Before long his quirky observations about the behaviour of seaweed (which becomes slimy before rain) and pine cones (which close up when wet weather threaten) attracted attention, and Yorkshire Television gave him a regular slot alongside its own forecaster as an “alternative” weatherman. He based his long-range predictions on the invaluable family records.

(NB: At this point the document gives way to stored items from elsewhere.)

Lemma print_head v : wf v -> exists b r, print v = b :: r /\ opens b.
Proof.
  destruct v as [|[]|lit|raw|vs|ms]; intros Hwf; try (by eexists _, _).
  apply wf_num_head in Hwf as (b & r & -> & Hb). exists b, r. split; [done|].
  unfold opens, is_ws. rewrite !orb_false_iff, !Z.eqb_neq. lia.
Qed.

Lemma skip_ws_opens b r : opens b -> skip_ws (b :: r) = b :: r.
Proof. intros [Hb _]. simpl. by rewrite Hb. Qed.

(** What a value is followed by inside an array or an object. *)
Lemma print_elems_false vs rest :
  exists c r, print_elems false vs ++ rest = c :: r /\ skip_ws (c :: r) = c :: r /\
    num_end c = true /\ (vs = [] -> c = 93) /\ (vs <> [] -> c = 44).
Proof. destruct vs; simpl; eexists _, _; (split; [done|]); by repeat split. Qed.

Lemma print_members_false ms rest :
  exists c r, print_members false ms ++ rest = c :: r /\ skip_ws (c :: r) = c :: r /\
    num_end c = true /\ (ms = [] -> c = 125) /\ (ms <> [] -> c = 44).
Proof. destruct ms as [|[]]; simpl; eexists _, _; (split; [done|]); by repeat split. Qed.

(** The reading of a value, for the induction. *)
Definition reads (v : json) : Prop :=
  wf v -> forall fuel depth rest,
    (weight v <= fuel)%nat -> depth + height v <= maxNestingDepth -> ends rest ->
    parse_value fuel depth (print v ++ rest) = Some (v, rest).

Lemma reads_token v :
  (forall vs, v <> JArr vs) -> (forall ms, v <> JObj ms) -> reads v.
Proof.
  intros Ha Ho Hwf [|fuel] depth rest Hw _ Hr; [destruct v; simpl in Hw; lia|].
  destruct v as [|[]|lit|raw|vs|ms]; try done; try naive_solver.
  - apply wf_num_head in Hwf as Hh. destruct Hh as (b & r & -> & Hb). cbn [print app parse_value].
    assert (opens b) as Hop.
    { unfold opens, is_ws. rewrite !orb_false_iff, !Z.eqb_neq. lia. }
    rewrite skip_ws_opens by done. rewrite !(proj2 (Z.eqb_neq b _)) by lia.
    rewrite app_comm_cons. by rewrite (scan_number_app _ (b :: r) (b :: r)).
  - cbn [print app parse_value]. rewrite <- app_assoc. simpl. by rewrite scan_raw.
Qed.

Lemma reads_elems vs :
  Forall reads vs -> vs <> [] -> fold_right (fun v P => wf v /\ P) True vs ->
  forall fuel depth rest,
    (fold_right (fun v w => S (weight v + w)) 0 vs <= fuel)%nat ->
    depth + fold_right (fun v h => Z.max (height v) h) 0 vs <= maxNestingDepth ->
    parse_elements fuel depth (print_elems true vs ++ rest) = Some (vs, rest).
Proof.
  induction 1 as [|v vs Hv Hvs IH]; [done|]. intros _ [Hwf Hwfs] [|fuel] depth rest Hw Hd;
    simpl in Hw, Hd; [lia|]. cbn [print_elems app parse_elements]. rewrite <- app_assoc.
  destruct (print_elems_false vs rest) as (c & r & Hcr & Hskip & Hend & Hnil & Hcons).
  rewrite Hcr, Hv by (done || lia). cbn [mbind option_bind]. rewrite Hskip.
  destruct vs as [|v' vs'].
  - rewrite Hnil by done. simpl. injection Hcr as <- ->. done.
  - rewrite Hcons by done. simpl. injection Hcr as <- <-. rewrite <- app_assoc.
    assert (print v' ++ print_elems false vs' ++ rest = print_elems true (v' :: vs') ++ rest) as ->
      by (simpl; by rewrite <- app_assoc).
    rewrite IH by (done || simpl in *; lia). done.
Qed.

Lemma reads_members ms :
  Forall (fun m => reads m.2) ms -> ms <> [] ->
  fold_right (fun m P => (wf_raw m.1 /\ wf m.2) /\ P) True ms ->
  forall fuel depth rest,
    (fold_right (fun m w => S (weight m.2 + w)) 0 ms <= fuel)%nat ->
    depth + fold_right (fun m h => Z.max (height m.2) h) 0 ms <= maxNestingDepth ->
    parse_members fuel depth (print_members true ms ++ rest) = Some (ms, rest).
Proof.
  induction 1 as [|[name v] ms Hv Hms IH]; [done|].
  intros _ [[Hn Hwf] Hwfs] [|fuel] depth rest Hw Hd; simpl in *; [lia|].
  rewrite <- !app_assoc. cbn [app]. rewrite scan_raw by done. simpl.
  rewrite drop_0. rewrite <- app_assoc.
  destruct (print_members_false ms rest) as (c & r & Hcr & Hskip & Hend & Hnil & Hcons).
  rewrite Hcr, Hv by (done || lia). cbn [mbind option_bind]. rewrite Hskip.
  destruct ms as [|[name' v'] ms'].
  - rewrite Hnil by done. simpl. injection Hcr as <- ->. done.
  - rewrite Hcons by done. simpl. injection Hcr as <- <-.
    specialize (IH ltac:(done) Hwfs fuel depth rest). simpl in IH. rewrite IH by (simpl in *; lia). done.
Qed.

Lemma print_parse_value v : reads v.
Proof.
  induction v as [|b|lit|raw|vs IH|ms IH] using json_nested_ind; try (by apply reads_token).
  - intros Hwf [|fuel] depth rest Hw Hd Hr; [simpl in Hw; lia|]. rewrite print_JArr. simpl in Hwf.
    cbn [app parse_value]. simpl in Hw, Hd. rewrite (proj2 (Z.leb_gt _ _)); simpl.
    2: { assert (0 <= fold_right (fun v h => Z.max (height v) h) 0 vs); [|lia].
         clear. induction vs; simpl; lia. }
    destruct vs as [|v vs]; [done|].
    destruct (print_head v) as (b & r & Hb & Hop); [by apply Hwf|].
    assert (skip_ws (print_elems true (v :: vs) ++ rest) = print_elems true (v :: vs) ++ rest) as ->.
    { cbn [print_elems app]. rewrite Hb. cbn [app]. by apply skip_ws_opens. }
    pose proof (reads_elems _ IH ltac:(done) Hwf fuel (depth + 1) rest) as Hm.
    cbn [print_elems app] in *. rewrite Hb in *. cbn [app] in *.
    rewrite (proj2 (Z.eqb_neq b 93)) by (by destruct Hop as (_ & ? & _)).
    rewrite Hm by (simpl in *; lia). done.
  - intros Hwf [|fuel] depth rest Hw Hd Hr; [simpl in Hw; lia|]. rewrite print_JObj. simpl in Hwf.
    cbn [app parse_value]. simpl in Hw, Hd. rewrite (proj2 (Z.leb_gt _ _)); simpl.
    2: { assert (0 <= fold_right (fun m h => Z.max (height m.2) h) 0 ms); [|lia].
         clear. induction ms; simpl; lia. }
    destruct ms as [|[name v] ms]; [done|].
    pose proof (reads_members _ IH ltac:(done) Hwf fuel (depth + 1) rest) as Hm.
    simpl in *. rewrite Hm by lia. done.
Qed.

Lemma weight_length v : (weight v <= 2 * length (print v) + 1)%nat.
Proof.
  induction v as [| | | |vs IH|ms IH] using json_nested_ind; try (simpl; lia).
  - rewrite print_JArr. simpl. enough (forall first : bool, (fold_right (fun v w => S (weight v + w)) 0 vs +
      (if first then 0 else 2) <= 2 * length (print_elems first vs))%nat) as H by (specialize (H true); simpl in H; lia).
    induction IH as [|v vs Hv _ IHvs]; intros first; simpl; [destruct first; simpl; lia|].
    specialize (IHvs false). rewrite !length_app. destruct first; simpl in *; lia.
  - rewrite print_JObj. simpl. enough (forall first, (fold_right (fun m w => S (weight m.2 + w)) 0 ms <=
      2 * length (print_members first ms))%nat) as H by (specialize (H true); simpl in H; lia).
    induction IH as [|[name v] ms Hv _ IHms]; intros first; simpl; [lia|].
    specialize (IHms false). simpl in Hv. destruct first; simpl; rewrite !length_app; simpl;
      rewrite length_app; lia.
Qed.

(** A document that does not nest too deep is read back as it was printed. *)
Lemma parse_print v : wf v -> height v <= maxNestingDepth -> parse (print v) = Some v.
Proof.
  intros Hwf Hh. unfold parse. rewrite <- (app_nil_r (print v)) at 2.
  rewrite print_parse_value; [done|done| |lia|done].
  pose proof (weight_length v). lia.
Qed.

(** *** Strings *)

(** A piece of a string the scanner passes over whole. *)
Definition passes (c : bytes) : Prop :=
  forall r, scan_string (c ++ r) = '(raw, rest) ← scan_string r; Some (c ++ raw, rest).

Lemma passes_plain b : b <> 34 -> b <> 92 -> 32 <= b -> passes [b].
Proof.
  intros H1 H2 H3 r. cbn [app scan_string].
  rewrite (proj2 (Z.eqb_neq b 34)), (proj2 (Z.eqb_neq b 92)), (proj2 (Z.ltb_ge b 32)) by done.
  by destruct (scan_string r) as [[]|].
Qed.

Lemma passes_app c1 c2 : passes c1 -> passes c2 -> passes (c1 ++ c2).
Proof.
  intros H1 H2 r. rewrite <- app_assoc, H1, H2. destruct (scan_string r) as [[raw rest]|]; [|done].
  simpl. by rewrite app_assoc.
Qed.

Lemma passes_wide l : Forall (fun b => 128 <= b) l -> passes l.
Proof.
  induction 1 as [|b l Hb _ IH]; [intros r; simpl; by destruct (scan_string r) as [[]|]|].
  apply (passes_app [b]); [apply passes_plain; lia|done].
Qed.

Lemma unhex_digit n : 0 <= n < 16 -> unhex (hex_digit n) = Some n.
Proof.
  intros Hn. unfold hex_digit, unhex, in_range. destruct (Z.ltb_spec n 10).
  - rewrite !(proj2 (Z.leb_le _ _)) by lia. simpl. f_equal. lia.
  - rewrite (proj2 (Z.leb_le 48 _)), (proj2 (Z.leb_gt _ 57)) by lia. simpl.
    rewrite !(proj2 (Z.leb_le _ _)) by lia. simpl. f_equal. lia.
Qed.

Lemma hex4_escape r :
  0 <= r < 65536 ->
  hex4 (hex_digit (r / 4096)) (hex_digit (r / 256 mod 16)) (hex_digit (r / 16 mod 16))
    (hex_digit (r mod 16)) = Some r.
Proof.
  intros Hr. unfold hex4.
  pose proof (Z.mod_pos_bound (r / 256) 16 ltac:(lia)). pose proof (Z.mod_pos_bound (r / 16) 16 ltac:(lia)).
  pose proof (Z.mod_pos_bound r 16 ltac:(lia)). pose proof (Z.div_mod r 16 ltac:(lia)).
  pose proof (Z.div_mod (r / 16) 16 ltac:(lia)) as H3. rewrite Z.div_div in H3 by lia.
  pose proof (Z.div_mod (r / 256) 16 ltac:(lia)) as H4. rewrite Z.div_div in H4 by lia.
  change (16 * 16) with 256 in *. change (256 * 16) with 4096 in *.
  rewrite !unhex_digit by lia. simpl. f_equal. lia.
Qed.

Lemma passes_escape_u r : 0 <= r < 65536 -> passes (escape_u r).
Proof.
  intros Hr x. unfold escape_u. cbn [app scan_string]. simpl. rewrite hex4_escape by done.
  by destruct (scan_string x) as [[]|].
Qed.

Lemma passes_ascii b : 0 <= b < 128 -> passes (quote_ascii b).
Proof.
  intros Hb. unfold quote_ascii.
  destruct ((b =? 34) || (b =? 92)) eqn:Hq.
  { apply orb_true_iff in Hq as [->%Z.eqb_eq | ->%Z.eqb_eq]; intros r; simpl;
      by destruct (scan_string r) as [[]|]. }
  apply orb_false_iff in Hq as [?%Z.eqb_neq ?%Z.eqb_neq].
  repeat match goal with
  | |- passes (if b =? ?k then [92; _] else _) =>
      destruct (Z.eqb_spec b k) as [->|]; [intros r; simpl; by destruct (scan_string r) as [[]|]|]
  end.
  destruct (Z.ltb_spec b 32); simpl; [apply passes_escape_u; lia|].
  destruct (_ || _); [apply passes_escape_u; lia|]. by apply passes_plain.
Qed.

Lemma passes_quote_wide l : Forall (fun b => 128 <= b) l -> passes (quote_wide l).
Proof.
  intros Hl. unfold quote_wide. repeat case_bool_decide; [apply passes_escape_u; lia..|].
  by apply passes_wide.
Qed.

Lemma passes_quote l : Forall (fun b => 0 <= b < 256) l -> passes (quote l).
Proof.
  revert l. fix IH 1. intros l Hl. destruct l as [|b0 r0]; [apply passes_wide; constructor|].
  apply Forall_cons in Hl as [Hb0 Hr0]. cbn [quote].
  destruct (Z.ltb_spec b0 128); [apply passes_app; [apply passes_ascii; lia|by apply IH]|].
  assert (passes (escape_u RuneError ++ quote r0)) as Hbad.
  { apply passes_app; [by apply passes_escape_u|by apply IH]. }
  destruct r0 as [|b1 r1]; [done|]. apply Forall_cons in Hr0 as [Hb1 Hr1].
  assert (forall b, is_cont b = true -> 128 <= b) as Hcont.
  { intros b. unfold is_cont, in_range. rewrite andb_true_iff. lia. }
  assert (accept_second b0 b1 = true -> 128 <= b1) as Hacc.
  { unfold accept_second, is_cont, in_range. repeat destruct (b0 =? _); rewrite andb_true_iff; lia. }
  destruct (in_range 194 223 b0 && accept_second b0 b1) eqn:H2.
  { apply andb_true_iff in H2 as [_ H2]. apply passes_app; [|by apply IH].
    apply passes_quote_wide. repeat constructor; auto. }
  destruct r1 as [|b2 r2]; [done|]. apply Forall_cons in Hr1 as [Hb2 Hr2].
  destruct (in_range 224 239 b0 && accept_second b0 b1 && is_cont b2) eqn:H3.
  { apply andb_true_iff in H3 as [[_ ?]%andb_true_iff ?]. apply passes_app; [|by apply IH].
    apply passes_quote_wide. repeat constructor; auto. }
  destruct r2 as [|b3 r3]; [done|]. apply Forall_cons in Hr2 as [Hb3 Hr3].
  destruct (in_range 240 244 b0 && accept_second b0 b1 && is_cont b2 && is_cont b3) eqn:H4; [|done].
  apply andb_true_iff in H4 as [[[_ ?]%andb_true_iff ?]%andb_true_iff ?].
  apply passes_app; [|by apply IH]. apply passes_quote_wide. repeat constructor; auto.
Qed.

Lemma wf_raw_quote l : Forall (fun b => 0 <= b < 256) l -> wf_raw (quote l).
Proof. intros Hl. unfold wf_raw. rewrite passes_quote by done. simpl. by rewrite app_nil_r. Qed.

Definition quote_one (r : Z) : bytes := if r <? 128 then quote_ascii r else quote_wide (encode_rune r).

(** The arithmetic of an encoded rune, for the lemmas on its bytes. *)
Ltac scalar_bytes r Hs :=
  unfold encode_rune; rewrite Hs; apply is_scalar_range in Hs; unfold encode_scalar;
  pose proof (Z.div_mod r 64 ltac:(lia)); pose proof (Z.mod_pos_bound r 64 ltac:(lia));
  pose proof (Z.div_mod (r / 64) 64 ltac:(lia)); pose proof (Z.mod_pos_bound (r / 64) 64 ltac:(lia));
  pose proof (Z.div_mod (r / 4096) 64 ltac:(lia)); pose proof (Z.mod_pos_bound (r / 4096) 64 ltac:(lia));
  assert (r / 64 / 64 = r / 4096) as E1 by (by rewrite Z.div_div by lia);
  assert (r / 4096 / 64 = r / 262144) as E2 by (by rewrite Z.div_div by lia);
  rewrite E1 in *; rewrite E2 in *; clear E1 E2;
  set (r / 64) in *; set (r / 4096) in *; set (r / 262144) in *;
  repeat match goal with |- context [?a mod 64] => set (a mod 64) in * end;
  repeat match goal with x := _ : Z |- _ => clearbody x end.

Lemma quote_encode_rune r l :
  is_scalar r = true -> quote (encode_rune r ++ l) = quote_one r ++ quote l.
Proof.
  intros Hs. unfold quote_one. scalar_bytes r Hs.
  destruct (Z.ltb_spec r 128); [cbn [app quote]; by rewrite (proj2 (Z.ltb_lt r 128)) by lia|].
  destruct (Z.ltb_spec r 2048); [cbn -[Z.ltb quote_wide]; by bool_lia|].
  destruct (Z.ltb_spec r 65536); cbn -[Z.ltb quote_wide]; by bool_lia.
Qed.

Lemma unquote_wide_rune r l :
  is_scalar r = true -> 128 <= r -> unquote (encode_rune r ++ l) = encode_rune r ++ unquote l.
Proof.
  intros Hs Hr. scalar_bytes r Hs. destruct (Z.ltb_spec r 128); [lia|].
  destruct (Z.ltb_spec r 2048); [cbn -[Z.ltb Z.eqb]; rewrite (proj2 (Z.eqb_neq _ 92)) by lia; by bool_lia|].
  destruct (Z.ltb_spec r 65536); cbn -[Z.ltb Z.eqb]; rewrite (proj2 (Z.eqb_neq _ 92)) by lia; by bool_lia.
Qed.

YTV’s former forecaster, Bob Rust, later admitted that Foggitt’s predictions were often so accurate that until the arrival of more sophisticated equipment he and his colleagues became apprehensive when their predictions were pitted against Foggitt’s creatures. He noticed that when frogs spawned in the deepest water of a pond it predicted prolonged dry weather; that flowers protected their pollen by closing their petals before rain; that sheep moved down from the hills long before snow; and “lazy flies” tended to attach themselves to humans in thundery conditions. These observations attracted much media curiosity, but it was in the winter of 1985 that he finally found himself internationally acclaimed.

The Met Office had issued a warning that the prevailing Arctic conditions would continue, but Foggitt disagreed. He had seen a mole poking its nose above the snow, and he declared that warmer weather was imminent. He turned out to be right, and immediately found himself lionised by national television and radio. Camera crews from as far away as Japan, Germany and the US beat a path to his door, and a BT phone-in line for “Foggitt Forecasts” attracted callers from as far away as Australia. And Foggitt once beat Michael Fish in a newspaper-organised forecasting competition.

In recent years Foggitt, a kind and trusting man with little interest in money, was afflicted by failing eyesight and loss of memory, and, sadly, most of the family weather records were lost — some were even thrown away by mistake — though some material was saved by the Met Office at Bracknell.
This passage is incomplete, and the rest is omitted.